Commands for Linux Virtualization
Linux Virtualization
Look at the mixture of operating system
environments visible through the one desktop
shown below.
This is a Red Hat Enterprise Linux system running in
graphical mode, with five virtualized systems running
on top of it, both containers and full virtual machines.
The most colorful one is a Windows 8.1 virtual machine.
In front of that is an Oracle Linux container system
in text mode, as appropriate for a server.
There is a Debian graphical desktop toward the back.

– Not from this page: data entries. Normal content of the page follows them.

Definition sample_eh : elf64_header := Elf64Header ELF_MAGIC 2 2 62 0x400010 64 56 1.
Definition sample_ph : elf64_phdr := Elf64Phdr 1 120 0x400010 4 32.

Lemma sample_header_at : header_at sample_image = Some sample_eh.
Proof. vm_compute. reflexivity. Qed.

Lemma sample_phdrs : phdrs_from (Z.to_nat (e_phnum sample_eh)) 0 sample_eh sample_image = Some [sample_ph].
Proof. vm_compute. reflexivity. Qed.

Lemma user_space_window : window USER_LO USER_HI [] user_space.
Proof. apply window_empty; [apply user_space_wf|]. intros a _. apply user_space_empty. Qed.

Lemma elf_load_image_witness :
  exists s', elf_load sample_image 124 user_space = Some (Some 0x400010, s') /\
    load_byte 0x400012 s' = Some 0x43 /\ load_byte 0x400014 s' = Some 0 /\ load_byte 0x401000 s' = None.
Proof.
  assert (E : fst <$> elf_load sample_image 124 user_space = Some (Some 0x400010)) by (vm_compute; reflexivity).
  destruct (elf_load sample_image 124 user_space) as [[r s']|] eqn:El; [|discriminate E].
  assert (r = Some 0x400010) as -> by (cbn in E; congruence). clear E. exists s'. split; [reflexivity|].
  destruct (elf_load_image [] sample_image 124 user_space 0x400010 s' user_space_window
    ltac:(apply image_is_bytes; vm_compute; reflexivity) El) as (eh & phs & F & Heh & _ & _ & Hphs & _ & _ & _ & _ & _ & Hb).
  rewrite sample_header_at in Heh. apply (inj Some) in Heh. subst eh.
  rewrite sample_phdrs in Hphs. apply (inj Some) in Hphs. subst phs.
  rewrite !Hb by (unfold USER_LO, USER_HI; lia). unfold load_byte. rewrite !user_space_empty.
  vm_compute. split; [reflexivity|split; reflexivity].
Defined.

Also listed as runnning in the Virtual Machine Manager
but without connections to their consoles at the
moment are a CentOS 6 container and a
CentOS 7 virtual machine.
All this and more make up our goal.
We want to control multiple operating systems running
in multiple modes of operation, and do that through a
common interface.
We want to be able to do this across a data center,
where the containers and virtual machines are spread
across multiple physical platforms but we can easily
control them all from one console.
From the command line for efficiency and scalability
through scripting, and from a graphical interface for
easy visibility and insight.
We need to get some terminology out of the way first. It can get a little confusing, but if we don't get it right we may end up doing the opposite of what we want.
Full virtualization has the hypervisor presenting virtual CPUs, memory, networking, and more, and the guest operating system is convinced that it is running on real hardware. The hypervisor must do dynamic binary translation to carry this off. It pretends to be the real hardware, ideally in real time but of course with some added latency.
Paravirtualization is when the guest
operating systems uses customized device drivers to access
the virtualized hardware.
The guest OS is not just aware that it is running on top
of virtualization, it is using different drivers to run
a little differently.
See Linux systems running on Xen hypervisors, for example.
Amazon Web Services' EC2 (or Elastic Compute Cloud)
is Linux on Xen.
The disk devices are not the usual /dev/sd*
but instead /dev/xvd*
, so named by the
paravirtualization device driver for Xen-virtualized
disk devices.
Full virtualization can provide the greatest compartmentalization between virtual machines and between virtual machines and the host. That is, the greatest separation of file systems, process tables, and UID/GID identity or credentials. The hypervisor can even emulate different hardware — maybe the guest is Android on ARM while the host is Linux on x86_64. As you might already imagine, full virtualization, especially of foreign architectures, is slower.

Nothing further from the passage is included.